L’acharnement de la poursuite qui venait d’avoir lieu, la mort à laquelle il venait d’échapper si récemment presque par miracle, joints à la nécessité dans laquelle il se trouvait de se séparer de sa maîtresse, jetaient notre héros dans une sorte, sinon de tristesse, du moins de mélancolie. Il ne pouvait demander à Ghita de partager plus longtemps ses dangers ; et cependant il sentait que, s’il lui permettait maintenant de le quitter, il en serait probablement séparé pour toujours. Il ne fit pourtant aucune objection ; et, laissant le canot sous la garde d’Ithuel, il aida Ghita à monter la rampe du bassin et se prépara à l’accompagner. Carlo était allé en avant, disant à sa nièce qu’elle le trouverait à une petite maison située sur le chemin, qu’elle connaissait aussi bien que lui.
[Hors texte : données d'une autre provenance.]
(** Dropping the last comma and terminating the text. *)
Lemma wp_close_text t rest (Q : Z * bytes -> kstate -> Prop) s :
  (t = [] \/ exists q, t = q ++ [x2c]) -> rest <> [] ->
  (forall rest', let x := take (length t - 1) t in
     length ((x ++ [NUL]) ++ rest') = length (t ++ rest) -> Q (Z.of_nat (length x), (x ++ [NUL]) ++ rest') s) ->
  wp (let* off :=
        if Z.of_nat (length t) >? 0 then
          let* last := deref ((t ++ rest) !! Z.to_nat (Z.of_nat (length t) - 1)) in
          ret (if Byte.eqb last x2c then Z.of_nat (length t) - 1 else Z.of_nat (length t))
        else ret (Z.of_nat (length t)) in
      let* attrs := deref (buf_set (t ++ rest) off NUL) in
      ret (off, attrs)) Q s.
Proof.
  intros Hcomma Hne HQ.
  assert (Hdrop : forall r : bytes, r <> [] -> S (length (drop 1 r)) = length r).
  { intros [|b r] Hr; [done|]. cbn. by rewrite drop_0. }
  destruct Hcomma as [->|[q Hq]].
  - cbn [length Z.of_nat Z.gtb Z.compare]. apply wp_bind, wp_ret, wp_bind.
    apply wp_put_char; [done|done|]. apply wp_ret. apply (HQ (drop 1 rest)). cbn. by apply Hdrop.
  - assert (Hlen : length t = S (length q)) by (rewrite Hq, length_app; cbn; lia).
    assert (Htake : take (length t - 1) t = q).
    { rewrite Hlen, Hq. cbn [Nat.sub]. rewrite Nat.sub_0_r. apply take_app_length. }
    rewrite Z.gtb_ltb. destruct (Z.ltb_spec 0 (Z.of_nat (length t))); [|lia].
    apply wp_bind, wp_bind, wp_deref. exists x2c. split.
    { replace (Z.to_nat (Z.of_nat (length t) - 1)) with (length q) by lia.
      rewrite Hq, <- app_assoc. by apply list_lookup_middle. }
    apply wp_ret. change (Byte.eqb x2c x2c) with true. cbv iota.
    replace (Z.of_nat (length t) - 1) with (Z.of_nat (length q)) by lia.
    cbv zeta in HQ. rewrite Htake in HQ. rewrite Hq in HQ |- *. rewrite <- (app_assoc q [x2c]) in HQ |- *. apply wp_bind, wp_put_char; [done|done|].
    apply wp_ret, HQ. cbn [app drop]. rewrite drop_0, !length_app. cbn. lia.
Qed.

Lemma wp_build_attributes attrs attrs_max a s :
  0 < attrs_max <= Z.of_nat (length attrs) ->
  wp (build_attributes (Some attrs) attrs_max (Some a)) (fun r s' =>
    (exists m, s' = set_next m s) /\ length (snd r) = length attrs /\
    let size := Z.of_nat (length (concat (attr_parts a))) in
    ((fst r = - 1 /\ (prints_ok -> attrs_max <= size)) \/
     (size < attrs_max /\ fst r = Z.of_nat (length (attributes_text a)) /\ cstr (snd r) = attributes_text a))) s.
Proof.
  intros Hmax. unfold build_attributes. destruct (Z.leb_spec attrs_max 0); [lia|].
  assert (H0 : attrs_state [] attrs attrs attrs_max 0) by (split; [done|]; right; split_and!; [done|lia|by exists attrs]).
  do 4 (apply wp_bind; eapply (wp_append_if _ _ _ _ attrs); [lia|reflexivity|by apply format_u64_short, Nat.ltb_lt|eassumption|];
    clear dependent H0; intros ? ? ? H0; rewrite ?set_next_set_next).
  do 3 (apply wp_bind; eapply (wp_append_if _ _ _ _ attrs); [lia|reflexivity|by apply Nat.ltb_lt|eassumption|];
    clear dependent H0; intros ? ? ? H0; rewrite ?set_next_set_next).
  assert (Ht : attrs_state (concat (attr_parts a)) attrs buf'5 attrs_max off'5).
  { unfold attr_parts. rewrite !concat_app. cbn [app] in H0. rewrite <- !app_assoc in H0. exact H0. }
  clear H0. set (t := concat (attr_parts a)) in *. destruct (concat_parts _ (attr_parts_ok a)) as [Hnf Hcomma].
  fold t in Hnf, Hcomma. destruct Ht as (Hl & [[-> Hfull]|(-> & Hfit & rest & ->)]).
  { apply wp_ret. split; [by eexists|]. split; [done|]. by left. }
  destruct (Z.ltb_spec (Z.of_nat (length t)) 0); [lia|]. rewrite Z.geb_leb.
  destruct (Z.leb_spec attrs_max (Z.of_nat (length t))); [lia|]. cbn [orb].
  apply wp_close_text; [done|intros ->; rewrite app_nil_r in Hl; lia|].
  intros rest' Hl'. cbn [fst snd]. split; [by eexists|]. split; [congruence|]. right.
  split_and!; [done|done|]. apply cstr_terminated, nul_free_take, Hnf.
Qed.

(** C39: The attribute string. [build_attributes] stays inside its buffer
    whatever the formatting helper answers. When it succeeds the string is the
    list of the changed attributes in a fixed order, separated by commas, and
    the result its length; it reports an error exactly when that list with its
    final comma does not fit the buffer or the helper failed. *)
Theorem build_attributes_text attrs attrs_max a s :
  0 < attrs_max <= Z.of_nat (length attrs) ->
  wp (build_attributes (Some attrs) attrs_max (Some a)) (fun r s' =>
    (exists m, s' = set_next m s) /\ length (snd r) = length attrs /\
    let size := Z.of_nat (length (concat (attr_parts a))) in
    ((fst r = - 1 /\ (prints_ok -> attrs_max <= size)) \/
     (size < attrs_max /\ fst r = Z.of_nat (length (attributes_text a)) /\ cstr (snd r) = attributes_text a))) s.
Proof. exact (wp_build_attributes attrs attrs_max a s). Qed.
End Attrs.

(** ** Witnesses *)

(** A task with one ancestor, whose helpers all succeed. *)
Definition sample_bpf : BpfEnv := {|
  env_task := fun t => if decide (t = 1%nat) then TaskStruct (lit "bash" ++ [NUL]) (Some 2%nat)
    else TaskStruct (lit "systemd" ++ [NUL]) (Some 2%nat);
  env_current_task := fun _ => Some 1%nat;
  env_storage := fun _ => true;
  env_probe_str := fun _ => 0;
  env_probe := fun _ => 0;
  env_probe_junk := fun _ => [];
  env_snprintf := fun _ => 0;
  env_cgroup_name := fun _ => Some (lit "web" ++ [NUL]);
  env_d_path := fun _ => inr (lit "/usr/bin/app" ++ [NUL]);
  env_ima_file_hash := fun _ => (4, replicate 32 x5b);
  env_exe_file := fun _ => true;
|}.

Lemma build_dependencies_text_witness :
  dependency_text (B := sample_bpf) (Some (lit "app")) (Some 1%nat) 32 = lit "app:systemd" /\
  wp (build_dependencies (B := sample_bpf) (zeros 128) 128 (Some (lit "app")) (Some 1%nat) 32)
    (fun r _ => cstr (snd r) = lit "app:systemd") sample_state.
Proof.
  split; [by vm_compute|].
  eapply wp_mono; [exact (build_dependencies_text (B := sample_bpf) (zeros 128) (Some (lit "app")) (Some 1%nat) 32
    sample_state eq_refl)|].
  intros r s' (_ & _ & _ & _ & H). destruct H as [-> _]; [intros n; cbn; lia|]. by vm_compute.
Defined.

Definition sample_attr : iattr := IAttr (Z.lor ATTR_MODE ATTR_UID) 33188 1000 0 0.

Lemma build_attributes_text_witness :
  0 < 64 <= Z.of_nat (length (zeros 64)) /\
  wp (build_attributes (B := sample_bpf) (Some (zeros 64)) 64 (Some sample_attr))
    (fun r _ => cstr (snd r) = lit "mode=33188,uid=1000" /\ fst r = 19) sample_state.
Proof.
  assert (H : 0 < 64 <= Z.of_nat (length (zeros 64))) by (split; [lia|by vm_compute]). split; [exact H|].
  eapply wp_mono; [exact (build_attributes_text (B := sample_bpf) (zeros 64) 64 sample_attr sample_state H)|].
  intros r s' (_ & _ & [[_ Hp]|(_ & -> & ->)]).
  - exfalso. assert (Hok : prints_ok (B := sample_bpf)) by (intros n; cbn; lia). specialize (Hp Hok).
    revert Hp. by vm_compute.
  - by vm_compute.
Defined.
L’obscurité de la nuit n’était pas assez grande pour rendre le chemin très-difficile, et Raoul et Ghita s’avancèrent pas lents à travers les rochers, chacun d’eux en proie au même sentiment de regret au moment de se séparer, quoiqu’ils envisageassent l’avenir sous des points de vue presque opposés. La jeune fille prit le bras de Raoul sans hésiter ; et il y avait dans le son de sa voix, comme dans toutes ses manières, une tendresse qui prouvait combien son cœur était intéressé à ce qui se passait. Mais les principes avaient toujours la première place dans ses pensées, et elle se décida à parler à cœur ouvert et sans aucune réticence.

— Raoul, dit-elle après avoir écouté quelques-unes de ces déclarations d’amour qui ne pouvaient que flatter extrêmement une jeune fille aussi affectionnée et aussi sincère, même au moment où elle sentait le plus vivement l’obligation de résister à ses instances insinuantes ; Raoul, il faut en finir. Je ne puis risquer davantage d’avoir à supporter des scènes pareilles à celles dont j’ai été témoin tout récemment, ni vous permettre de courir de semblables dangers. Il faut que nous nous entendions bien ; il faut que nous nous séparions, et le plus tôt sera le mieux et le plus sage dans notre intérêt commun. Je me reproche d’avoir permis que notre intimité ait été aussi profonde et aussi prolongée.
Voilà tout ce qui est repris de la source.